▶ **WHAT THE TASK REQUIRES**
Range to output from the entries below: the line containing "Definition sample_timing (s" through the line containing "(m : MemoryExclusion) : bool". Set it down exactly, ends included, nothing else.

Data records:

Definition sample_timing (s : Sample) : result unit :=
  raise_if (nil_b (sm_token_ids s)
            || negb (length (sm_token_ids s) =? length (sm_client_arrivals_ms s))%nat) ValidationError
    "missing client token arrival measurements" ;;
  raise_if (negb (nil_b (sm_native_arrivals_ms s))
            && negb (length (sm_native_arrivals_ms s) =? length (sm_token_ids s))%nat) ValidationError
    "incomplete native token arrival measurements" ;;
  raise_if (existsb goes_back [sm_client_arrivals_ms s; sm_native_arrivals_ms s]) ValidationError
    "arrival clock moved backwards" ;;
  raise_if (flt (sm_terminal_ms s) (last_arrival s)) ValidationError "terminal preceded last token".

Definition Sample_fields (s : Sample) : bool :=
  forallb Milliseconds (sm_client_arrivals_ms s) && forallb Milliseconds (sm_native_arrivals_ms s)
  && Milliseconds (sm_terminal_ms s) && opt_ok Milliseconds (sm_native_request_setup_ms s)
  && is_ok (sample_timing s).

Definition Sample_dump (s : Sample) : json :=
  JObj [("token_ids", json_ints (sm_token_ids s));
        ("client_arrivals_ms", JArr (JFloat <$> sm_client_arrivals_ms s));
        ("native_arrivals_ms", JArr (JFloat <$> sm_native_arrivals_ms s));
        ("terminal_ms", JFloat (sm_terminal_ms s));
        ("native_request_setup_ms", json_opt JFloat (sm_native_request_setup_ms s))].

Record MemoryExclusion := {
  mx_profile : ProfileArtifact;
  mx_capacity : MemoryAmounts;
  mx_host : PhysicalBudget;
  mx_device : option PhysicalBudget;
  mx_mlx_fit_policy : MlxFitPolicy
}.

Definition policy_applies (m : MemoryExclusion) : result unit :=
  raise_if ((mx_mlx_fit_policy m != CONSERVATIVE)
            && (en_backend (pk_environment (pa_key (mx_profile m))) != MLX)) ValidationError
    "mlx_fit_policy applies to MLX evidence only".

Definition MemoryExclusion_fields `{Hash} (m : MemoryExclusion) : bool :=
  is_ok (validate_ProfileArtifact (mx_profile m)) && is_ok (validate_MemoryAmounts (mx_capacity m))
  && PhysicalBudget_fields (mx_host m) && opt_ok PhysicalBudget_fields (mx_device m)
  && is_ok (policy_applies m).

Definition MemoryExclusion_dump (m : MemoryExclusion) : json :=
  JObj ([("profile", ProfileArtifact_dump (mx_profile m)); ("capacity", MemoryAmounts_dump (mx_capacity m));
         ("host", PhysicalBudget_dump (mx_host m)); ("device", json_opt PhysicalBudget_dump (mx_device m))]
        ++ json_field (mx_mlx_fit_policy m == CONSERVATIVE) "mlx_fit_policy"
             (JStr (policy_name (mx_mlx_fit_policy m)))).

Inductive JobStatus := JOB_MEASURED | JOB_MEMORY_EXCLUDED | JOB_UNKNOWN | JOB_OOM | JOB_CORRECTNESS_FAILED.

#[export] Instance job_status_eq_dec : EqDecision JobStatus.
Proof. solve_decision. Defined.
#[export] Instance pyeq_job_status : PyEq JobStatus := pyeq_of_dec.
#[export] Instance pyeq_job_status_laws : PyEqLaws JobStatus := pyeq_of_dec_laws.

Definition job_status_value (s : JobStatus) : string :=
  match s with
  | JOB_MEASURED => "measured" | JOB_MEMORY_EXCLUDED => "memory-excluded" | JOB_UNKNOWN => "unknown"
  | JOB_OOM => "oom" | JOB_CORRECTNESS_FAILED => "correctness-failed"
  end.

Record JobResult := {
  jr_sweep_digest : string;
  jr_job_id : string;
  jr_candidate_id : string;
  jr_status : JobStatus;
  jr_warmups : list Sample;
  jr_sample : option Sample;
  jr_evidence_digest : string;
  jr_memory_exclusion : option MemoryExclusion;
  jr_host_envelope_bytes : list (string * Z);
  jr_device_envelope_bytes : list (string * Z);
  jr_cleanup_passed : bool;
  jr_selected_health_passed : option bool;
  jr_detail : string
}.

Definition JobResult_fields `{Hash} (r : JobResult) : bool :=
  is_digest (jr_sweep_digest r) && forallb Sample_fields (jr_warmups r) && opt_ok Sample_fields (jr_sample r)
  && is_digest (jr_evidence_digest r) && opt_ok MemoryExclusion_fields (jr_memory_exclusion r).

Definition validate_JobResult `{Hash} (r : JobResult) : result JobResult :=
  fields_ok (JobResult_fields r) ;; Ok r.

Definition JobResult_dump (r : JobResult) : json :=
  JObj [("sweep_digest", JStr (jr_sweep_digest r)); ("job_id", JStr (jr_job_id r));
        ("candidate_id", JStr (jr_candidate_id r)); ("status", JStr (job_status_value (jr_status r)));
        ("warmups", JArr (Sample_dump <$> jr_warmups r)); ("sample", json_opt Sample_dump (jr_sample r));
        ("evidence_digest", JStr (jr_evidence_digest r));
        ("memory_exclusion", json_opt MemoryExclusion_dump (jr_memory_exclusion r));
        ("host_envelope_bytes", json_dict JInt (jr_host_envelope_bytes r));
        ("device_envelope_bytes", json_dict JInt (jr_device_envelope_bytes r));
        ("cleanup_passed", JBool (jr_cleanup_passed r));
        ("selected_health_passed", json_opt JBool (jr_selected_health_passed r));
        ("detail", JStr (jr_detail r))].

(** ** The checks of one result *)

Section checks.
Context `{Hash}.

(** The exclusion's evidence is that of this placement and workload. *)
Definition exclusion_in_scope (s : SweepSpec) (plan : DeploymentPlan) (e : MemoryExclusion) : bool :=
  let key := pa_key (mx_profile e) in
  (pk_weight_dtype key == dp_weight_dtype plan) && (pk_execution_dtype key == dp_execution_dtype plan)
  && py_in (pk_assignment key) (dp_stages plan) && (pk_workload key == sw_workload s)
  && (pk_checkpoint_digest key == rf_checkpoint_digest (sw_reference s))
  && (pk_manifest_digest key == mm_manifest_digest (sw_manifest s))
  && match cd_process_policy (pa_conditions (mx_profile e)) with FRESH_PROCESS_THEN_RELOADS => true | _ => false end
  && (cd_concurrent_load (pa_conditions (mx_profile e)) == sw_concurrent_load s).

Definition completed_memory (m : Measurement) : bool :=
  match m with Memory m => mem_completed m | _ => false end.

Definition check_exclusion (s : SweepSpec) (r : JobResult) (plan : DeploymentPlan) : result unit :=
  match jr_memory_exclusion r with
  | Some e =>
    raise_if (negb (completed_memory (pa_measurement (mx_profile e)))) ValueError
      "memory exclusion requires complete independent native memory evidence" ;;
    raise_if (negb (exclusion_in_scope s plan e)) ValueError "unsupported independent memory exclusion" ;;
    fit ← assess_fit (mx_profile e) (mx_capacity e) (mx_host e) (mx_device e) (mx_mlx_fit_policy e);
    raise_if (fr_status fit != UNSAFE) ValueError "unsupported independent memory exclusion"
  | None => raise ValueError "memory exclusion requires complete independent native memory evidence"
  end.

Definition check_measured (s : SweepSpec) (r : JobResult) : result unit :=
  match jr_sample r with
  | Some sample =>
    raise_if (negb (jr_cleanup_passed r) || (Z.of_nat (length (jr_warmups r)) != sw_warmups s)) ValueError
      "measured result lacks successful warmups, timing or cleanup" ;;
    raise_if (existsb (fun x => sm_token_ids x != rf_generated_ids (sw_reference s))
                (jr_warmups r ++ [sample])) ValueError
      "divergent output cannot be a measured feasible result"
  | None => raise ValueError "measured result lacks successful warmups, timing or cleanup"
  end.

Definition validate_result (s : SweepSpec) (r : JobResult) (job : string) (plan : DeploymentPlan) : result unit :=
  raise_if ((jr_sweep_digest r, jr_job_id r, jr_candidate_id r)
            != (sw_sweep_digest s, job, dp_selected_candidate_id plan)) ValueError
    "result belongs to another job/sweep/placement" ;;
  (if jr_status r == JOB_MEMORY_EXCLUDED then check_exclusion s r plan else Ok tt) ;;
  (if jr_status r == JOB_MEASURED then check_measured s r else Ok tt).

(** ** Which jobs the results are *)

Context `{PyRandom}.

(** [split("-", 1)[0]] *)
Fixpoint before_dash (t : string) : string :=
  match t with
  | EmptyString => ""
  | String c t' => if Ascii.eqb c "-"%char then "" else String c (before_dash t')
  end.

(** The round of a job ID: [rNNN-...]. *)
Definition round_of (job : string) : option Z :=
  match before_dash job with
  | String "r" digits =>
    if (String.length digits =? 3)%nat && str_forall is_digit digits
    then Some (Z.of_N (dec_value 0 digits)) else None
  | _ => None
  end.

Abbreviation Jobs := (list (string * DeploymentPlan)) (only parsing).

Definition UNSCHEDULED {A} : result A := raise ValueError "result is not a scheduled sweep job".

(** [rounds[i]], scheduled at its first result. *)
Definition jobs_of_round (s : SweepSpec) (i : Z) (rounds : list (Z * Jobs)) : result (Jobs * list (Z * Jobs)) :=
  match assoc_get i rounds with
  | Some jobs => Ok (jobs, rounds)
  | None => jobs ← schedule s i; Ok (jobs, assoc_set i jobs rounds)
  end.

==

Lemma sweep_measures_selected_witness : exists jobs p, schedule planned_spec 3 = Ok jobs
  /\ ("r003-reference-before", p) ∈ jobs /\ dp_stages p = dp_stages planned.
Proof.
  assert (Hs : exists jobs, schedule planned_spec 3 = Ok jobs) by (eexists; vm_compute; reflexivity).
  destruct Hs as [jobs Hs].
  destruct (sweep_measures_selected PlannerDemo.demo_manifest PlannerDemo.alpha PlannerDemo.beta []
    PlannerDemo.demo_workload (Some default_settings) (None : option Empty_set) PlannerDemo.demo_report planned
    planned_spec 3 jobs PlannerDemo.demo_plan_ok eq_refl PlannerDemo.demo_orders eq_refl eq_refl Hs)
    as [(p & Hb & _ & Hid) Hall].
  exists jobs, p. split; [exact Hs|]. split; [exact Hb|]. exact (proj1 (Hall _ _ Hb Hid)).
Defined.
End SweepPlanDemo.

* * *

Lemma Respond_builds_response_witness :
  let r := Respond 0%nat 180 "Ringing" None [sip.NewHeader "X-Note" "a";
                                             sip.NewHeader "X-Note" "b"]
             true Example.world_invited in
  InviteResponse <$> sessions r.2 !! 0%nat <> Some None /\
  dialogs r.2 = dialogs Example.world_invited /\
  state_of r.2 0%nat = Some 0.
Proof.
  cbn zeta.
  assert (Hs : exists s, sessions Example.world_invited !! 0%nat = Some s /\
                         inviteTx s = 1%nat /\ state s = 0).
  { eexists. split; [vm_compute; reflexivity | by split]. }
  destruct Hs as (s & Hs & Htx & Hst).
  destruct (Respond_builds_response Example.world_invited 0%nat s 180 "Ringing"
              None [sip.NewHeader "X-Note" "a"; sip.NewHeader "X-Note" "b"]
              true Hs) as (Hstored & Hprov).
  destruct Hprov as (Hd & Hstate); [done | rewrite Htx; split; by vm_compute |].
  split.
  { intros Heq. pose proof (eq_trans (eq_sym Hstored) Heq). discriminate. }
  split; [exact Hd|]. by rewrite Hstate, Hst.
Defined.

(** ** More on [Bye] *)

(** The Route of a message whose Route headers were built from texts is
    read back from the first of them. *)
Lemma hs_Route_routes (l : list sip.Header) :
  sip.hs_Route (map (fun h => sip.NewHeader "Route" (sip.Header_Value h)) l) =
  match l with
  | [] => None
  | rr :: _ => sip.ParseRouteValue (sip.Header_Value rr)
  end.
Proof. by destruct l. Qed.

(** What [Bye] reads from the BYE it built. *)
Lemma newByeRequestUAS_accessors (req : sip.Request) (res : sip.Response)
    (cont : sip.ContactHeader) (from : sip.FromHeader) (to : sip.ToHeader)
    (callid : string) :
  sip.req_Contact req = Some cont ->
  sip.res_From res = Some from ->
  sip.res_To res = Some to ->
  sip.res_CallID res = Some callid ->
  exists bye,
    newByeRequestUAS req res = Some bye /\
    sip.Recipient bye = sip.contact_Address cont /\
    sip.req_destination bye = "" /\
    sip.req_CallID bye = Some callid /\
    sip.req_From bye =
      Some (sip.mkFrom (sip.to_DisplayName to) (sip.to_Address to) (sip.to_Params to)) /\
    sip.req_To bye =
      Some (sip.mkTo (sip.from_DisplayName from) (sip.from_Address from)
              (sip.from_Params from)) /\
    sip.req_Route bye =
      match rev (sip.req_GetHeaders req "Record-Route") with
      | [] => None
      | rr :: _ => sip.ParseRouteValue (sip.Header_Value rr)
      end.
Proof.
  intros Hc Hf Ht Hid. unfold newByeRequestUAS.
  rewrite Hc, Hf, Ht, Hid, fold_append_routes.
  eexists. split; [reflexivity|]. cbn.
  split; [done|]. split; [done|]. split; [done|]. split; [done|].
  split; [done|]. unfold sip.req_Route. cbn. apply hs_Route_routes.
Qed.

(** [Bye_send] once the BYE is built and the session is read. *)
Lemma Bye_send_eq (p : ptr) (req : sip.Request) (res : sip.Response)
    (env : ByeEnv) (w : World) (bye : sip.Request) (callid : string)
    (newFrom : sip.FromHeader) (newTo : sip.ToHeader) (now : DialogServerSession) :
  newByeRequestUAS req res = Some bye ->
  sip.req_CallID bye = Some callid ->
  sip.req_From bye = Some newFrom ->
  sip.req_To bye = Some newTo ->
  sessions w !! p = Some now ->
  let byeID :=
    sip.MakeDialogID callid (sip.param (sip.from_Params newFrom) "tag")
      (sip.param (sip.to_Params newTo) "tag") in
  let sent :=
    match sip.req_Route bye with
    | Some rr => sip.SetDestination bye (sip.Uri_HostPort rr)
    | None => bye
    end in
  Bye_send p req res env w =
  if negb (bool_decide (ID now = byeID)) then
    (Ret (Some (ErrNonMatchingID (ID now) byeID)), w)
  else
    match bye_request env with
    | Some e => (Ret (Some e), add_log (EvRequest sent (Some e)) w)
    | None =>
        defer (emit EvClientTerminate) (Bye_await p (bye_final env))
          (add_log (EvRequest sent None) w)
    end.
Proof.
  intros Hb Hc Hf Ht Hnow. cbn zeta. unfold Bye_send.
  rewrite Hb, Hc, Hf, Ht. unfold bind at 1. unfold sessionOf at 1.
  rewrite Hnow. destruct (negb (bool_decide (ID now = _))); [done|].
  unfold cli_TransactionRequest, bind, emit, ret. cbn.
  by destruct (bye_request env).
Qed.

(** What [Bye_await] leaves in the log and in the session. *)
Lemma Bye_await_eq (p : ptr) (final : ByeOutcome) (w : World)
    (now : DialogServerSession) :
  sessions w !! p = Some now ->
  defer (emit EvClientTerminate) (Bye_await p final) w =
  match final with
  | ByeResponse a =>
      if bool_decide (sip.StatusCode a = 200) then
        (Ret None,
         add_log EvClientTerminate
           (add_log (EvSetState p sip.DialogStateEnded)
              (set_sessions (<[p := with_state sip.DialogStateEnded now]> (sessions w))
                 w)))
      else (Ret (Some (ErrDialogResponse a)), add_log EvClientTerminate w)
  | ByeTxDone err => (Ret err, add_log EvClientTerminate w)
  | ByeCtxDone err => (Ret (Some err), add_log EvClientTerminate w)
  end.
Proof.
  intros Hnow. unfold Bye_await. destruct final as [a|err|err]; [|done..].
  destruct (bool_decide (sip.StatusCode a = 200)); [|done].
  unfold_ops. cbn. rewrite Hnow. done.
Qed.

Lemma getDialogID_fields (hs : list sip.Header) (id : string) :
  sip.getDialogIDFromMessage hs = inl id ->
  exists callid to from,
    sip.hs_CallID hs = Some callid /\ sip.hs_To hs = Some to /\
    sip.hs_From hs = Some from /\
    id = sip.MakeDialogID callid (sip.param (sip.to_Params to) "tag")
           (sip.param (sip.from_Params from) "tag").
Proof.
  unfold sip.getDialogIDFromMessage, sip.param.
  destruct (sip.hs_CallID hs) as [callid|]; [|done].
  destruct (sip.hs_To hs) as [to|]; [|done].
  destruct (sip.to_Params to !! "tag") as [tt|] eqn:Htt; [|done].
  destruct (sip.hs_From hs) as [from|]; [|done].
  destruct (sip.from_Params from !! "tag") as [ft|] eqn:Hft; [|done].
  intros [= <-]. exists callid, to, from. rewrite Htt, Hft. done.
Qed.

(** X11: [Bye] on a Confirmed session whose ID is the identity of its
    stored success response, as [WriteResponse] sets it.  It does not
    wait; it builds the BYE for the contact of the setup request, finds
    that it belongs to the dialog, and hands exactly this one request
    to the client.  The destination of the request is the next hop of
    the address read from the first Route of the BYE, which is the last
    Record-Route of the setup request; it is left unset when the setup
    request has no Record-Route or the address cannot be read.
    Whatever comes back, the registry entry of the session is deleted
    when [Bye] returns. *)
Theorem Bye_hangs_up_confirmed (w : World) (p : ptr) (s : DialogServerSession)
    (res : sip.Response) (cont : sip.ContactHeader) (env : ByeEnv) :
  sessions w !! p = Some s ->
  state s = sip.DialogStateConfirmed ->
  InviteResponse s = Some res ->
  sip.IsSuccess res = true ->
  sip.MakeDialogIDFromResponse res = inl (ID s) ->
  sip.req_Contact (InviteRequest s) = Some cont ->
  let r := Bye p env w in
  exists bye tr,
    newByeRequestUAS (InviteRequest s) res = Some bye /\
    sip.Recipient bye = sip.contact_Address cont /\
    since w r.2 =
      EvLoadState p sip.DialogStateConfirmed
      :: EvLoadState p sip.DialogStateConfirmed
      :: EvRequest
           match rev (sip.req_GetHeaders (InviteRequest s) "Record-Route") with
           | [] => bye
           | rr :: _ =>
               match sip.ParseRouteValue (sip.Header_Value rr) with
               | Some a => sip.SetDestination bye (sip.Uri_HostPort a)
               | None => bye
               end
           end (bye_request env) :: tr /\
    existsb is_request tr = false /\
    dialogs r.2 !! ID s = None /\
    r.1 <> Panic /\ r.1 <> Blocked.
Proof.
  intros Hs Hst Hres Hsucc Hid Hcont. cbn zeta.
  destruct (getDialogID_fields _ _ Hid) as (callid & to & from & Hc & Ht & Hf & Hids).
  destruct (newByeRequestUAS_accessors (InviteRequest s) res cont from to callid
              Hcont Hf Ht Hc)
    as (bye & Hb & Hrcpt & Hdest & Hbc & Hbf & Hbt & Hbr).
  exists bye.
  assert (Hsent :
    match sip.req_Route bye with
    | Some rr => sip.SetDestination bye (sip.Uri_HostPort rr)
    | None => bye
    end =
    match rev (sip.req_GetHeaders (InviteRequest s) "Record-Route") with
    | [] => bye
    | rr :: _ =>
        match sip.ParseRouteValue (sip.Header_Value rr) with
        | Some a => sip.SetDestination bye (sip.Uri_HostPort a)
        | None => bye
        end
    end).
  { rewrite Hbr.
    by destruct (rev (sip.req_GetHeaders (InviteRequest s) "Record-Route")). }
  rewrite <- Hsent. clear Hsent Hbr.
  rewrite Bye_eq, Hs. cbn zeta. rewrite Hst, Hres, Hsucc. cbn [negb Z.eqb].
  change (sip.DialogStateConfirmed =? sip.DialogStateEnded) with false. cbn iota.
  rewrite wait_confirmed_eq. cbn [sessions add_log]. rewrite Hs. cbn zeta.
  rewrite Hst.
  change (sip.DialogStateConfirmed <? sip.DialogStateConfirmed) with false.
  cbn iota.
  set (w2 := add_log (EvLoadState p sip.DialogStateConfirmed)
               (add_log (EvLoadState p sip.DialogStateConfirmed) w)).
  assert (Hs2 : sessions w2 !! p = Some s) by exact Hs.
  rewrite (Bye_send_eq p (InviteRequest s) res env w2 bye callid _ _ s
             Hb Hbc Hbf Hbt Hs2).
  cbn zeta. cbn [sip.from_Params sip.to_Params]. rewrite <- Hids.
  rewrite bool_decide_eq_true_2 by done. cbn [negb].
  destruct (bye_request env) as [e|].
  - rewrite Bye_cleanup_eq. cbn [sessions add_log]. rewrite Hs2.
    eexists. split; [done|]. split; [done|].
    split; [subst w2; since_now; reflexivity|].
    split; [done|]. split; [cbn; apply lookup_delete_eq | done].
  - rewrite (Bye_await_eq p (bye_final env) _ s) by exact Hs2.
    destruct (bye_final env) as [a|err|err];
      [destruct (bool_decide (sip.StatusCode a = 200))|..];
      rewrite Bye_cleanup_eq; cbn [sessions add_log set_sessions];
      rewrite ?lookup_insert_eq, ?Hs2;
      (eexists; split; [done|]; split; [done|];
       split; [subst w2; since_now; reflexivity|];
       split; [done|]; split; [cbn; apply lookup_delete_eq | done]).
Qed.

▶ **EXERCISE SOLUTION**
Definition sample_timing (s : Sample) : result unit :=
  raise_if (nil_b (sm_token_ids s)
            || negb (length (sm_token_ids s) =? length (sm_client_arrivals_ms s))%nat) ValidationError
    "missing client token arrival measurements" ;;
  raise_if (negb (nil_b (sm_native_arrivals_ms s))
            && negb (length (sm_native_arrivals_ms s) =? length (sm_token_ids s))%nat) ValidationError
    "incomplete native token arrival measurements" ;;
  raise_if (existsb goes_back [sm_client_arrivals_ms s; sm_native_arrivals_ms s]) ValidationError
    "arrival clock moved backwards" ;;
  raise_if (flt (sm_terminal_ms s) (last_arrival s)) ValidationError "terminal preceded last token".

Definition Sample_fields (s : Sample) : bool :=
  forallb Milliseconds (sm_client_arrivals_ms s) && forallb Milliseconds (sm_native_arrivals_ms s)
  && Milliseconds (sm_terminal_ms s) && opt_ok Milliseconds (sm_native_request_setup_ms s)
  && is_ok (sample_timing s).

Definition Sample_dump (s : Sample) : json :=
  JObj [("token_ids", json_ints (sm_token_ids s));
        ("client_arrivals_ms", JArr (JFloat <$> sm_client_arrivals_ms s));
        ("native_arrivals_ms", JArr (JFloat <$> sm_native_arrivals_ms s));
        ("terminal_ms", JFloat (sm_terminal_ms s));
        ("native_request_setup_ms", json_opt JFloat (sm_native_request_setup_ms s))].

Record MemoryExclusion := {
  mx_profile : ProfileArtifact;
  mx_capacity : MemoryAmounts;
  mx_host : PhysicalBudget;
  mx_device : option PhysicalBudget;
  mx_mlx_fit_policy : MlxFitPolicy
}.

Definition policy_applies (m : MemoryExclusion) : result unit :=
  raise_if ((mx_mlx_fit_policy m != CONSERVATIVE)
            && (en_backend (pk_environment (pa_key (mx_profile m))) != MLX)) ValidationError
    "mlx_fit_policy applies to MLX evidence only".

Definition MemoryExclusion_fields `{Hash} (m : MemoryExclusion) : bool :=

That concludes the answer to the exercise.